2. Prepare the Dough
  • In a large bowl, mix the bread flour and water until no dry spots remain. Cover with a damp towel and let it rest for 30 minutes (this is called autolyse).
  • Add the sourdough starter and salt to the dough. Mix well, using your hands to stretch and fold the dough until incorporated.

3. Bulk Fermentation
  • Cover the dough and let it rest at room temperature for 4–6 hours, performing stretch-and-folds every 30 minutes for the first 2 hours.
  • To do a stretch-and-fold: grab one side of the dough, stretch it upward, and fold it over itself. Repeat on all sides.

4. Shape the Dough
  • Turn the dough onto a lightly floured surface. Shape it into a round loaf by tucking the edges underneath to create tension on the surface.
  • Place the dough seam-side up in a floured proofing basket or bowl lined with a tea towel.
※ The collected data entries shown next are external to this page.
Definition merge_capped (merge_count : Z) (merged_content : string) : bool :=
  (nv_max_merges_per_drawer (ig_novelty gating) <=? merge_count)
  || (nv_max_content_bytes_per_drawer (ig_novelty gating) <? str_len merged_content).

(** Stored after all, with the reason in the audit. *)
Definition store_instead (novelty : NoveltyDecision) (target_id reason : string) (decision : option GatingDecision)
    (vector : list f32) : hook string :=
  record_novelty_audit (novelty_audit NoveltyInsert (Some target_id) (nd_cosine novelty) (Some reason)) ;;+
  store_record decision vector.

Definition merge_record (novelty : NoveltyDecision) (decision : option GatingDecision) (vector : list f32) : hook string :=
  let target_id := default drawer_id (nd_near_drawer_id novelty) in
  lock_target target_id ;;+
  let+ state := look (fun p => match drawer_merge_state target_id (pl_db p) with
                               | Some state => Ok state
                               | None => Err (MergeTargetMissing target_id)
                               end) in
  let '(existing_content, merge_count) := state in
  let+ merged_at := hook_timestamp in
  let merged_content := supplement existing_content merged_at in
  if merge_capped merge_count merged_content then store_instead novelty target_id "insert_due_to_merge_cap" decision vector
  else
    match embed embedder [merged_content] with
    | Ok (merged_vector :: _) =>
        write "merge drawer"
          (merge_body fingerprint show_f32
             (MkMerge target_id merged_content merged_at merged_vector merge_count
                (novelty_audit NoveltyMerge (Some target_id) (nd_cosine novelty) (nd_audit_decision novelty)))
             (Some (drawer_id, admission_owner))) ;;+
        persist_deferred_raw_payload record ;;+
        hret target_id
    | _ => store_instead novelty target_id "insert_due_to_embed_error" decision vector
    end.

Definition audit_novelty (novelty : NoveltyDecision) (action : NoveltyAction) : hook unit :=
  if nd_should_audit novelty
  then record_novelty_audit (novelty_audit action (nd_near_drawer_id novelty) (nd_cosine novelty) (nd_audit_decision novelty))
  else hret tt.

Definition novelty_of (vector : list f32) : hook NoveltyDecision :=
  fun s => look (fun p => Ok (evaluate row_order (novelty_answers_at (ps_access s))
                                (MkNoveltyCandidate (dr_wing record) (Some (dr_room record)) (dr_project_id record))
                                vector (ig_novelty gating) p)) s.

Definition place_record (decision : option GatingDecision) (vector : list f32) : hook string :=
  if dr_bypass_novelty record then store_record decision vector
  else
    let+ novelty := novelty_of vector in
    match nd_action novelty with
    | NoveltyInsert => audit_novelty novelty NoveltyInsert ;;+ store_record decision vector
    | NoveltyDrop =>
        audit_novelty novelty NoveltyDrop ;;+
        soft_delete_model_rejected_admission drawer_id admission_owner ;;+
        hret (default drawer_id (nd_near_drawer_id novelty))
    | NoveltyMerge => merge_record novelty decision vector
    end.

(** From the first decision to the end, for a record that may be admitted. *)
Definition admit_record (decision : option GatingDecision) : hook string :=
  persist_before_model_work drawer_id record admission_owner ;;+
  let+ classified := classify_record decision in
  match classified with
  | RecordRejected => hret drawer_id
  | Passed (decision, vector) =>
      let+ judged := judge_record decision in
      match judged with
      | RecordRejected => hret drawer_id
      | Passed (decision, recorded) =>
          audit_unjudged decision recorded ;;+
          let+ vector := match vector with
                         | Some v => hret v
                         | None => embed_text (analysis (dr_content record))
                         end in
          place_record decision vector
      end
  end.
End record.

(** [ingest_drawer_record]: the identifier of the drawer that stands for the record. *)
Definition resolve_record (record : DrawerRecord) (p : Palace) : result (string * bool * bool) HookError :=
  match resolve_ingest_drawer_id (pl_db p) (dr_wing record) (Some (dr_room record)) (dr_content record) (dr_project_id record) with
  | Some (drawer_id, exists_) => Ok (drawer_id, exists_, exists_ && bool_decide (is_Some (pl_vectors p !! drawer_id)))
  | None => Err ResolveFailed
  end.

Definition ingest_drawer_record (envelope : CapturedHookEnvelope) (payload : HookPayloadBody) (record : DrawerRecord)
    (retry_count : Z) (admission_owner : string) : hook string :=
  let+ resolved := look (resolve_record record) in
  let '(drawer_id, exists_, has_vector) := resolved in
  if exists_ && (retry_count =? 0) && has_vector then hret drawer_id
  else
    let candidate := build_gating_candidate envelope record payload in
    let decision := first_decision candidate in
    match decision with
    | Some d =>
        if is_rejected d && should_drop_reject_before_automatic_hook_llm_gate d
        then record_gating_audit drawer_id d (dr_project_id record) None ;;+ hret drawer_id
        else admit_record record candidate drawer_id admission_owner decision
    | None => admit_record record candidate drawer_id admission_owner decision
    end.

(** The records of one message, in their order. *)
Fixpoint ingest_records (envelope : CapturedHookEnvelope) (payload : HookPayloadBody) (retry_count : Z)
    (admission_owner last : string) (records : list DrawerRecord) : hook string :=
  match records with
  | [] => hret last
  | record :: records =>
      let+ drawer_id := ingest_drawer_record envelope payload record retry_count admission_owner in
      ingest_records envelope payload retry_count admission_owner drawer_id records
  end.
End ingest.

Arguments RecordRejected {A}.
Arguments Passed {A} a.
Cover and refrigerate overnight (8–12 hours).

5. Bake the Bread
  • Preheat your oven to 250°C (475°F) with a Dutch oven inside for at least 30 minutes.
  • Carefully transfer the dough onto parchment paper, slash the top with a sharp knife or razor blade, and place it (with the parchment) into the hot Dutch oven.
  • Cover and bake for 20 minutes. Remove the lid and bake for another 20–25 minutes, or until the crust is golden brown.

6. Cool and Slice
  • Let the bread cool completely on a wire rack before slicing. This ensures the interior is set and not gummy.